Kierkegaard

Written by Julia Watkin Reviewed By Jonathan Norgate

Julia Watkins has produced a mostly satisfying book on the nineteenth century Danish thinker, Soren Kierkegaard. In her introduction she sets out her aim to ‘introduce Kierkegaard the Christian thinker’ (2). This is a fine and welcome objective, and part of a movement in recent years to reclaim Kierkegaard for constructive Christian theology (see the work of C.S. Evans, M. Rae, D. Law). Aside from Kierkegaard’s monumental influence on Karl Barth (most famously in his Romans commentary (99)), as Watkins correctly points out, Kierkegaard has been largely misrepresented as merely the father of twentieth century atheistic existentialism (1). Watkin’s purpose is to correct this view, and set out the Christianness of Kierkegaard.

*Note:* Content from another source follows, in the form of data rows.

(* ===== verification/Process.v ===== *)
(** * Processes (src/src/task/process.c, process.h)

    Processes, their screens and their ELF files are heap objects by address;
    an access to an address that holds none is [Oob], and an object disappears
    when it is freed.  The scheduler, the file system and the terminal keep
    their own states: a call runs on the component's state with the one
    allocator put in, and, for the scheduler, the fields of the processes that
    it reads. *)
From S2P Require Import Prelude Config CMem CString Kheap Paging Keyboard Disk Vfs Elf Task Terminal Screen.

Definition PROCESS_FILETYPE_ELF : Z := 0.
Definition PROCESS_FILETYPE_BINARY : Z := 1.
Definition NFILE : Z := 20.
Definition PF_W : Z := 2.

(** [process_data] is the union of [ptr] and [elf_file]; an allocation is its
    pointer and its size. *)
Record process := mk_process {
  host : Z;
  p_hosting : bool;
  parent : Z;
  process_id : Z;
  filename : list Z;
  p_task : Z;
  allocations : list (Z * Z);
  filetype : Z;
  process_data : Z;
  stack : Z;
  p_size : Z;
  p_keyboard : ring;
  argc : Z;
  argv : Z;
  p_screen : Z;
  iob : list Z;
  priv : bool
}.
Definition sizeof_process : Z := 9464.

(** [process_init]: every field is zero. *)
Definition zero_process : process :=
  mk_process 0 false 0 0 (replicate (Z.to_nat SERPAEOS_MAX_PATH) 0) 0
    (replicate (Z.to_nat SERPAEOS_MAX_PROGRAM_ALLOCATIONS) (0, 0)) 0 0 0 0
    (mk_ring (replicate (Z.to_nat SERPAEOS_KEYBOARD_BUFFER_SIZE) 0) 0 0) 0 0 0 (replicate (Z.to_nat NFILE) 0) false.

Definition set_hosting (b : bool) (p : process) : process :=
  mk_process (host p) b (parent p) (process_id p) (filename p) (p_task p) (allocations p) (filetype p)
    (process_data p) (stack p) (p_size p) (p_keyboard p) (argc p) (argv p) (p_screen p) (iob p) (priv p).
Definition set_allocations (l : list (Z * Z)) (p : process) : process :=
  mk_process (host p) (p_hosting p) (parent p) (process_id p) (filename p) (p_task p) l (filetype p)
    (process_data p) (stack p) (p_size p) (p_keyboard p) (argc p) (argv p) (p_screen p) (iob p) (priv p).
Definition set_data (t d z : Z) (p : process) : process :=
  mk_process (host p) (p_hosting p) (parent p) (process_id p) (filename p) (p_task p) (allocations p) t
    d (stack p) z (p_keyboard p) (argc p) (argv p) (p_screen p) (iob p) (priv p).
Definition set_identity (f : list Z) (st i : Z) (p : process) : process :=
  mk_process (host p) (p_hosting p) (parent p) i f (p_task p) (allocations p) (filetype p)
    (process_data p) st (p_size p) (p_keyboard p) (argc p) (argv p) (p_screen p) (iob p) (priv p).
Definition set_task (t : Z) (p : process) : process :=
  mk_process (host p) (p_hosting p) (parent p) (process_id p) (filename p) t (allocations p) (filetype p)
    (process_data p) (stack p) (p_size p) (p_keyboard p) (argc p) (argv p) (p_screen p) (iob p) (priv p).
Definition set_host (h : Z) (p : process) : process :=
  mk_process h (p_hosting p) (parent p) (process_id p) (filename p) (p_task p) (allocations p) (filetype p)
    (process_data p) (stack p) (p_size p) (p_keyboard p) (argc p) (argv p) (p_screen p) (iob p) (priv p).
Definition set_screen (c : Z) (p : process) : process :=
  mk_process (host p) (p_hosting p) (parent p) (process_id p) (filename p) (p_task p) (allocations p) (filetype p)
    (process_data p) (stack p) (p_size p) (p_keyboard p) (argc p) (argv p) c (iob p) (priv p).
Definition set_args (n v : Z) (p : process) : process :=
  mk_process (host p) (p_hosting p) (parent p) (process_id p) (filename p) (p_task p) (allocations p) (filetype p)
    (process_data p) (stack p) (p_size p) (p_keyboard p) n v (p_screen p) (iob p) (priv p).
Definition set_iob (l : list Z) (p : process) : process :=
  mk_process (host p) (p_hosting p) (parent p) (process_id p) (filename p) (p_task p) (allocations p) (filetype p)
    (process_data p) (stack p) (p_size p) (p_keyboard p) (argc p) (argv p) (p_screen p) l (priv p).
Definition set_priv (b : bool) (p : process) : process :=
  mk_process (host p) (p_hosting p) (parent p) (process_id p) (filename p) (p_task p) (allocations p) (filetype p)
    (process_data p) (stack p) (p_size p) (p_keyboard p) (argc p) (argv p) (p_screen p) (iob p) b.

(** [for (i = 0; ...) if (l[i] == p) ...]: the first index that satisfies a test. *)
Fixpoint first_index {A} (f : A -> bool) (l : list A) (i : Z) : option Z :=
  match l with
  | [] => None
  | x :: l => if f x then Some i else first_index f l (i + 1)
  end.

Definition find_free_alloc_index (p : process) : Z :=
  match first_index (fun a => fst a =? 0) (allocations p) 0 with
  | Some i => i
  | None => - ENOMEM
  end.

Definition process_get_allocation_by_addr (p : process) (addr : Z) : option Z :=
  first_index (fun a => fst a =? addr) (allocations p) 0.

Definition process_allocation_unjoin (ptr : Z) (p : process) : process :=
  set_allocations ((fun a => if fst a =? ptr then (0, 0) else a) <$> allocations p) p.

(** The command-line arguments: each one is a buffer of 512 bytes. *)
Definition command_argument : Type := list Z.
Definition ARGUMENT_SIZE : Z := 512.

Definition process_count_command_arguments (root : list command_argument) : Z := Z.of_nat (length root).

Section processes.
Context {H : Type} `{Allocator H} {F : Type} (drivers : gmap Z (filesystem_ops (fsst H F))).

(** [blocks] are the bytes of the blocks allocated for processes. *)
Record kst := mk_kst {
  ksched : tstate H;
  kfiles : vfs H F;
  pobjs : gmap Z process;
  screens : gmap Z screen;
  elfs : gmap Z elf_file;
  blocks : gmap Z (list Z);
  processes : list Z;
  current_process : Z;
  terminal : term;
  directory_screen : screen;
  directory_screen_is_current : bool
}.

Definition heap_of (s : kst) : H := palloc (tpaging (ksched s)).
Definition set_sched (t : tstate H) (s : kst) : kst :=
  mk_kst t (kfiles s) (pobjs s) (screens s) (elfs s) (blocks s) (processes s) (current_process s) (terminal s)
    (directory_screen s) (directory_screen_is_current s).
Definition set_pobjs (m : gmap Z process) (s : kst) : kst :=
  mk_kst (ksched s) (kfiles s) m (screens s) (elfs s) (blocks s) (processes s) (current_process s) (terminal s)
    (directory_screen s) (directory_screen_is_current s).
Definition set_screens (m : gmap Z screen) (s : kst) : kst :=
  mk_kst (ksched s) (kfiles s) (pobjs s) m (elfs s) (blocks s) (processes s) (current_process s) (terminal s)
    (directory_screen s) (directory_screen_is_current s).
Definition set_elfs (m : gmap Z elf_file) (s : kst) : kst :=
  mk_kst (ksched s) (kfiles s) (pobjs s) (screens s) m (blocks s) (processes s) (current_process s) (terminal s)
    (directory_screen s) (directory_screen_is_current s).
Definition set_blocks (m : gmap Z (list Z)) (s : kst) : kst :=
  mk_kst (ksched s) (kfiles s) (pobjs s) (screens s) (elfs s) m (processes s) (current_process s) (terminal s)
    (directory_screen s) (directory_screen_is_current s).
Definition set_processes (l : list Z) (s : kst) : kst :=
  mk_kst (ksched s) (kfiles s) (pobjs s) (screens s) (elfs s) (blocks s) l (current_process s) (terminal s)
    (directory_screen s) (directory_screen_is_current s).
Definition set_current_process (p : Z) (s : kst) : kst :=
  mk_kst (ksched s) (kfiles s) (pobjs s) (screens s) (elfs s) (blocks s) (processes s) p (terminal s)
    (directory_screen s) (directory_screen_is_current s).
Definition set_terminal (t : term) (s : kst) : kst :=
  mk_kst (ksched s) (kfiles s) (pobjs s) (screens s) (elfs s) (blocks s) (processes s) (current_process s) t
    (directory_screen s) (directory_screen_is_current s).
Definition set_directory (d : screen) (b : bool) (s : kst) : kst :=
  mk_kst (ksched s) (kfiles s) (pobjs s) (screens s) (elfs s) (blocks s) (processes s) (current_process s) (terminal s)
    d b.

(** What the scheduler reads of a process; an ELF process needs its file. *)
Definition view_of (es : gmap Z elf_file) (p : process) : option process_view :=
  if filetype p =? PROCESS_FILETYPE_ELF then
    match es !! process_data p with
    | Some f => match e_entry (image f) with
                | Ret e => Some (mk_proc (Some e) (p_hosting p) (p_task p))
                | _ => None
                end
    | None => None
    end
  else Some (mk_proc None (p_hosting p) (p_task p)).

In chapters one and two Watkins begins by setting Kierkegaard’s work in its historical context, and provides a brief introduction to the cultural, political and religious scene of ‘Golden Age’ Denmark, as well as describing Kierkegaard’s family background. While useful, I was frequently distracted and annoyed by Watkin’s overly convoluted sentence construction.

Watkin continues in chapters three and four by seeking to delineate Kierkegaard’s ‘world-view’. Here, she nails her colours to the mast and argues that ‘the structure of argumentation in his writings reflects his personal commitment to a Christian world-view’ (23). While this is a much disputed position (cf. G. Pattison, Kierkegaard and the Crisis of Faith, London: SPCK, 1997), she provides sufficient evidence to support this position. However, I think her efforts at explaining the character of this worldview would not be particularly clear to a newcomer. Her account of the basically Lutheran structure of Kierkegaard’s soteriology is sometimes a little muddling, although the point about this connection is generally well made: ‘the individual is unable to reach the standard set up in the Christian lifestyle, and the figure of Jesus now becomes important as the redeeming Christ who both reveals the nature of God’s goodness and yet makes good the deficiencies of the sinner’ (26).

Watkin’s goes on in chapter five to detail Kierkegaard’s concern with the common threats to human freedom, found in those obsessed with the everyday (56), and in those seduced by the ‘life of the senses’ (57). Chapter six has a helpful exposition of Kierkegaard’s views on the tensions and demands on living the God-centred life, and the ways in which Kierkegaard overcomes the problems associated with Lessing’s ‘ugly ditch’, namely ‘whether one can rest the question of one’s eternal blessedness on a historical claim’ (83). In Philosophical Fragments and Concluding Unscientific Postscript, Kierkegaard argues that faith and not intellectual assent is the basis of eternal life, and with this modern mind is placed on the same level as the contemporary of Jesus in seeing the ‘contradiction of a man claiming to be God’ (83). With this Kierkegaard is attacking the view which sees reason independent of revelation as that which is sufficient to determine the truthfulness or untruthfulness of the testimony of sacred history.

Watkin concludes with an interesting discussion of Kierkegaard’s influence on subsequent theological and philosophical thought (ch. 6), and a few thoughts on what he might add to an ecumenical dialogue (ch. 7).

On the whole, I found Watkin’s book on Kierkegaard to be a mixed bag. While there was clearly great familiarity with the material, it was not always presented very well. However, it is a welcome contribution to the efforts to bring Kierkegaard back into the theological fold.